20 de julho de 2010 é a data limite para a retirada das tropas americanas que estão no Iraque. Isto, pelo menos, é o que está projetado caso Barack Obama venha a se tornar o presidente dos EUA, a partir de 20 de janeiro de 2009. A dedução se dá pelo fato de que, ao encontrar-se com o primeiro-ministro iraniano Nuri Al-Maliki, Obama disse que em 16 meses providenciaria a retirada, que é pedida pelos iranianos.

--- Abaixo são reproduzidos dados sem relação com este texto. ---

(* ===== verification/Pagination.v ===== *)
(** Pagination of directory listings and diffs (utils/pagination.go, utils/common.go,
    PaginateTreeContentResponse of utils/content.go, PaginateDiffResponse of
    utils/diff.go), and the data of a commit (utils/commits.go). The pages of a history
    are served by git and modelled with their handler (RepoHandlers). *)

From S2P Require Import Prelude GoInt GoStrings.

(** * Requests and responses (utils/pagination.go)

    [Key] is [None] for a nil slice: the code tells a nil key from an empty one. *)
Record PageRequest := mkPageRequest {
  Key : option (list Z);
  Offset : Z;
  Limit : Z;
  CountTotal : bool;
  Reverse : bool
}.

Record PageResponse := mkPageResponse {
  NextKey : option (list Z);
  Total : Z
}.

#[export] Instance PageResponse_eq_dec : EqDecision PageResponse.
Proof. solve_decision. Defined.

Definition zero_PageRequest : PageRequest := mkPageRequest None 0 0 false false.

Definition is_request (r : PageRequest) : Prop := is_u64 (Offset r) /\ is_u64 (Limit r).

(** * utils/common.go *)
Definition UInt64ToBytes (id : Z) : list Z := PutUint64 id.
Definition BytesToUInt64 (bz : list Z) : outcome Z := Uint64 bz.
(** C16: for every chunk of a complete file (of a size that leaves a chunk below the
    largest int64) [GenerateProof] answers the root that
    [ComputeMerkleRoot] computes, the hash of that chunk, and a proof that
    [VerifyProof] accepts for them. *)
Theorem GenerateProof_VerifyProof {M : MerkleTree} {L : MerkleTreeLaws M} sha256 data i chunk :
  chunks_of DefaultChunkSize data !! i = Some chunk ->
  Z.of_nat (length data) + DefaultChunkSize <= 2 ^ 63 ->
  exists proof root,
    GenerateProof sha256 (well_formed_file data) (Z.of_nat i) = Val (proof, root, sha256 chunk) /\
    ComputeMerkleRoot sha256 (well_formed_file data) = Val root /\
    VerifyProof (sha256 chunk) (Some proof) root = Ok true.
Proof. apply GenerateProof_complete. Qed.

Lemma GenerateProof_VerifyProof_witness :
  exists proof root,
    GenerateProof (fun b => b) (well_formed_file [7; 8; 9]) 0 = Val (proof, root, [7; 8; 9]) /\
    ComputeMerkleRoot (fun b => b) (well_formed_file [7; 8; 9]) = Val root /\
    VerifyProof [7; 8; 9] (Some proof) root = Ok true.
Proof. apply (GenerateProof_VerifyProof (fun b => b) [7; 8; 9] 0 [7; 8; 9]); [by vm_compute|]. unfold DefaultChunkSize. simpl. lia. Defined.
(* ===== verification/StorageManager.v ===== *)
(** External storage providers (handler/storage/manager.go, interface.go).

    A provider is known by its [Name]; its [PinFile] and [UnpinFile] are calls. *)

From S2P Require Import Prelude GoInt GoStrings World.

#[local] Open Scope string_scope.

(** handler/storage/interface.go *)
Record Config := mkConfig {
  PinataJWT : string;
  FilebaseAccessKey : string; FilebaseSecretKey : string; FilebaseBucket : string;
  FilebaseRegion : string; FilebaseEndpoint : string;
  EnabledProviders : list string
}.

Record Manager := mkManager { providers : list string }.

Definition NewManager (ps : list string) : Manager := mkManager ps.
Definition GetProviders (m : Manager) : list string := providers m.
Definition HasProviders (m : Manager) : bool := bool_decide (0 < length (providers m))%nat.

Definition provider_error (name : string) (e : error) : string := name +:+ ": " +:+ Error e.

(** One round of a provider loop: the errors so far and the number of successes. *)
Definition count_result (acc : list string * Z) (name : string) (r : res unit) : list string * Z :=
  match r with
  | Er e => ((acc.1 ++ [provider_error name e])%list, acc.2)
  | Ok _ => (acc.1, acc.2 + 1)
  end.

(** The methods, for any implementation of those of the providers. *)
Section Manager_methods.
Context (ask : string -> Prog (res unit)).
Implicit Types m : Manager.

Definition pin_all m : Prog unit :=
  if decide (length (providers m) = 0)%nat then mret tt else
  '(errors, successCount) ← foldM (fun acc provider =>
      r ← ask provider;
      mret (count_result acc provider r)) (providers m) ([], 0);
  if bool_decide (successCount = 0) && bool_decide (0 < length errors)%nat
  then fail (ErrNew ("all storage providers failed: " +:+ Join errors "; "))
  else mret tt.

(** Unpinning never fails: the errors are only logged. *)
Definition unpin_all m : Prog unit :=
  if decide (length (providers m) = 0)%nat then mret tt else
  _ ← foldM (fun acc provider =>
      r ← ask provider;
      mret (count_result acc provider r)) (providers m) ([], 0);
  mret tt.
End Manager_methods.

Section Manager.
Context (env : Env).
Implicit Types m : Manager.

Definition PinFile m (filePath name : string) : Prog unit :=
  pin_all (fun provider => call env (ProviderPin provider filePath name)) m.
Definition UnpinFile m (name : string) : Prog unit :=
  unpin_all (fun provider => call env (ProviderUnpin provider name)) m.
End Manager.

Section Factory.
(** The result of [NewFilebaseProvider], which opens an AWS session. *)
Context (NewFilebaseProvider : string -> string -> string -> string -> string -> res string).

Definition add_provider (config : Config) (ps : list string) (providerName : string) :
    outcome (list string) :=
  let kind := ToLower providerName in
  if decide (kind = "pinata") then
    if decide (PinataJWT config = "")
    then Fail (ErrNew "PINATA_JWT is required when pinata provider is enabled")
    else Val (ps ++ ["pinata"])%list
  else if decide (kind = "filebase") then
    if decide (FilebaseAccessKey config = "" \/ FilebaseSecretKey config = "" \/ FilebaseBucket config = "")
    then Fail (ErrNew "FILEBASE_ACCESS_KEY, FILEBASE_SECRET_KEY, and FILEBASE_BUCKET are required when filebase provider is enabled")
    else
      let region := if decide (FilebaseRegion config = "") then "us-east-1" else FilebaseRegion config in
      let endpoint := if decide (FilebaseEndpoint config = "") then "https://s3.filebase.com"
                      else FilebaseEndpoint config in
      p ← wrap "failed to create filebase provider"
            (of_res (NewFilebaseProvider (FilebaseAccessKey config) (FilebaseSecretKey config)
                       (FilebaseBucket config) region endpoint));
      Val (ps ++ [p])%list
  else Fail (ErrNew ("unknown storage provider: " +:+ providerName)).

Fixpoint add_providers (config : Config) (names ps : list string) : outcome (list string) :=
  match names with
  | [] => Val ps
  | n :: names => ps' ← add_provider config ps n; add_providers config names ps'
  end.

Definition CreateProviders (config : Config) : outcome (list string) :=
  add_providers config (EnabledProviders config) [].
End Factory.

#[local] Close Scope string_scope.

(** * Lemmas *)

(** A loop that makes one call per element makes them in order and folds the
    answers. *)
Lemma foldM_calls env {A X B} (c : X -> Call A) (f : B -> X -> A -> B) xs acc h :
  exists answers,
    length answers = length xs /\
    foldM (fun b x => a ← call env (c x); mret (f b x a)) xs acc h =
      (Val (fold_left (fun b xa => f b xa.1 xa.2) (zip xs answers) acc),
       h ++ zip_with (fun x a => Did (c x) a) xs answers).
Proof.
  revert acc h. induction xs as [|x xs IH]; intros acc h.
  - exists []. split; [done|]. simpl. by rewrite app_nil_r.
  - destruct (IH (f acc x (env A h (c x))) (h ++ [Did (c x) (env A h (c x))])) as (as_ & Hl & Hf).
    exists (env A h (c x) :: as_). split; [simpl; by rewrite Hl|].
    cbn [foldM].
    rewrite (run_bind_val _ _ h (f acc x (env A h (c x))) (h ++ [Did (c x) (env A h (c x))])) by done.
    rewrite Hf. simpl. by rewrite <- app_assoc.
Qed.

Definition failed (r : res unit) : bool := negb (is_ok r).

Lemma count_results xs answers acc :
  length answers = length xs ->
  let acc' := fold_left (fun b xa => count_result b xa.1 xa.2) (zip xs answers) acc in
  acc'.1 = acc.1 ++ omap (fun xa => match xa.2 with Er e => Some (provider_error xa.1 e) | Ok _ => None end)
             (zip xs answers) /\
  acc'.2 = acc.2 + Z.of_nat (length (filter (fun r => failed r = false) answers)).
Proof.
  revert answers acc. induction xs as [|x xs IH]; intros [|a answers] acc Hl; try done.
  - simpl. rewrite app_nil_r. split; [done|lia].
  - specialize (IH answers (count_result acc x a) ltac:(simpl in Hl; lia)).
    destruct IH as [IH1 IH2]. cbn [zip zip_with fold_left fst snd]. cbn zeta in *.
    rewrite IH1, IH2. destruct a; split.
    + done.
    + rewrite filter_cons_True by done. cbn [length count_result snd]. lia.
    + cbn [count_result fst]. by rewrite <- app_assoc.
    + rewrite filter_cons_False by done. cbn [count_result snd]. lia.
Qed.

(** All answers are errors exactly when no answer is counted as a success. *)
Lemma no_success answers :
  length (filter (fun r => failed r = false) answers) = 0%nat <->
  Forall (fun r => failed r = true) answers.
Proof.
  induction answers as [|a answers IH]; [by split|].
  destruct (failed a) eqn:E.
  - rewrite filter_cons_False, IH by congruence. split; [by constructor|by inversion 1].
  - rewrite filter_cons_True by done. split; [done|]. inversion 1; congruence.
Qed.

Lemma error_messages xs answers :
  length answers = length xs -> Forall (fun r => failed r = true) answers ->
  length (omap (fun xa : string * res unit =>
     match xa.2 with Er e => Some (provider_error xa.1 e) | Ok _ => None end) (zip xs answers))
  = length xs.
Proof.
  revert answers. induction xs as [|x xs IH]; intros [|a answers] Hl Hf; try done.
  inversion Hf as [|? ? Ha Hf']; subst. destruct a; [done|]. simpl.
  by rewrite IH by (done || simpl in Hl; lia).
Qed.

Lemma UnpinFile_run env m name h :
  exists answers,
    length answers = length (providers m) /\
    UnpinFile env m name h =
      (Val tt, h ++ zip_with (fun p a => Did (ProviderUnpin p name) a) (providers m) answers).
Proof.
  unfold UnpinFile, unpin_all. case_decide as Hz.
  { exists []. apply length_zero_iff_nil in Hz. rewrite Hz. simpl. by rewrite app_nil_r. }
  destruct (foldM_calls env (fun p => ProviderUnpin p name) count_result (providers m) ([], 0) h)
    as (answers & Hl & Hf).
  exists answers. split; [done|]. by rewrite (run_bind_val _ _ _ _ _ Hf).
Qed.

(** Among distinct providers, each one is asked once. *)
Lemma provider_unpins_zip p name ps answers :
  NoDup ps -> p ∈ ps -> length answers = length ps ->
  provider_unpins p (zip_with (fun q (a : res unit) => Did (ProviderUnpin q name) a) ps answers) = [name].
Proof.
  assert (Hnone : forall ps (answers : list (res unit)), p ∉ ps ->
    provider_unpins p (zip_with (fun q a => Did (ProviderUnpin q name) a) ps answers) = []).
  { intros qs. induction qs as [|q qs IH]; intros [|a as_] Hn; try done.
    unfold provider_unpins in *. cbn [zip_with omap list_omap]. unfold unpinned_at at 1.
    apply not_elem_of_cons in Hn as [Hpq Hn]. rewrite decide_False by congruence. by apply IH. }
  intros Hd. revert answers. induction Hd as [|q qs Hq Hd IH]; intros answers Hin Hl; [set_solver|].
  destruct answers as [|a as_]; [done|].
  unfold provider_unpins in *. cbn [zip_with omap list_omap]. unfold unpinned_at at 1.
  destruct (decide (q = p)) as [->|Hne].
  - f_equal. by apply Hnone.
  - apply elem_of_cons in Hin as [->|Hin]; [done|]. apply IH; [done|]. simpl in Hl. lia.
Qed.

(** * Properties *)

(** Pinning hands the file to every configured provider once, in the configured
    order, whatever the earlier ones answered, and fails exactly when there is a
    provider and all of them failed. *)
Theorem PinFile_every_provider env m filePath name h :
  exists answers,
    length answers = length (providers m) /\
    snd (PinFile env m filePath name h) =
      h ++ zip_with (fun p a => Did (ProviderPin p filePath name) a) (providers m) answers /\
    fst (PinFile env m filePath name h) =
      (if bool_decide (providers m <> [] /\ Forall (fun r => failed r = true) answers)
       then Fail (ErrNew ("all storage providers failed: " +:+
              Join (omap (fun xa => match xa.2 with Er e => Some (provider_error xa.1 e) | Ok _ => None end)
                         (zip (providers m) answers)) "; "))%string
       else Val tt).
Proof.
  unfold PinFile, pin_all. case_decide as Hz.
  { exists []. apply length_zero_iff_nil in Hz. rewrite Hz. simpl. by rewrite app_nil_r. }
  destruct (foldM_calls env (fun p => ProviderPin p filePath name) count_result (providers m) ([], 0) h)
    as (answers & Hl & Hf).
  exists answers. split; [done|]. rewrite (run_bind_val _ _ _ _ _ Hf).
  destruct (count_results (providers m) answers ([], 0) Hl) as [H1 H2]. cbn zeta in H1, H2.
  destruct (fold_left _ _ _) as [errs n]. simpl in H1, H2. subst errs n.
  destruct (decide (Forall (fun r => failed r = true) answers)) as [Hall|Hall].
  - rewrite (proj2 (no_success _) Hall), (error_messages _ _ Hl Hall).
    assert (Hne : providers m <> []) by (intros Hnil; by rewrite Hnil in Hz).
    rewrite !(bool_decide_eq_true_2 (_ = _)), (bool_decide_eq_true_2 (_ < _)%nat),
      (bool_decide_eq_true_2 (_ /\ _)) by (done || lia). by split.
  - rewrite (bool_decide_eq_false_2 (_ = 0)).
    2:{ intros H. apply Hall, no_success. lia. }
    rewrite (bool_decide_eq_false_2 (_ /\ _)) by tauto. by split.
Qed.

(** Unpinning asks every configured provider once, in order, and never fails. *)
Theorem UnpinFile_every_provider env m name h :
  exists answers,
    length answers = length (providers m) /\
    UnpinFile env m name h =
      (Val tt, h ++ zip_with (fun p a => Did (ProviderUnpin p name) a) (providers m) answers).
Proof. apply UnpinFile_run. Qed.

O fato, no entanto, é que Obama está agindo como se já tivesse sido eleito presidente americano e isto está desgostando profundamente o governo Bush, que tem outros planos para o Iraque. Os quais não prevêem uma saída tão rápida. Até porque houve múltiplos erros de avaliação na tomada do Iraque, que prejudicaram os planos de algumas corporações que deram apoio a Bush nessa tarefa. Especialmente, a do petróleo e a da construção. Essas precisam de mais tempo e de maior estabilidade no país para implantar seus projetos. É por isto que Bush estende o tempo de retirada.
Diante disto, será preciso conferir se, uma vez eleito, Obama irá bater de frente com essas corporações para fazer valer sua vontade. Tudo vai depender, logicamente, da forma das corporações que o apoiam.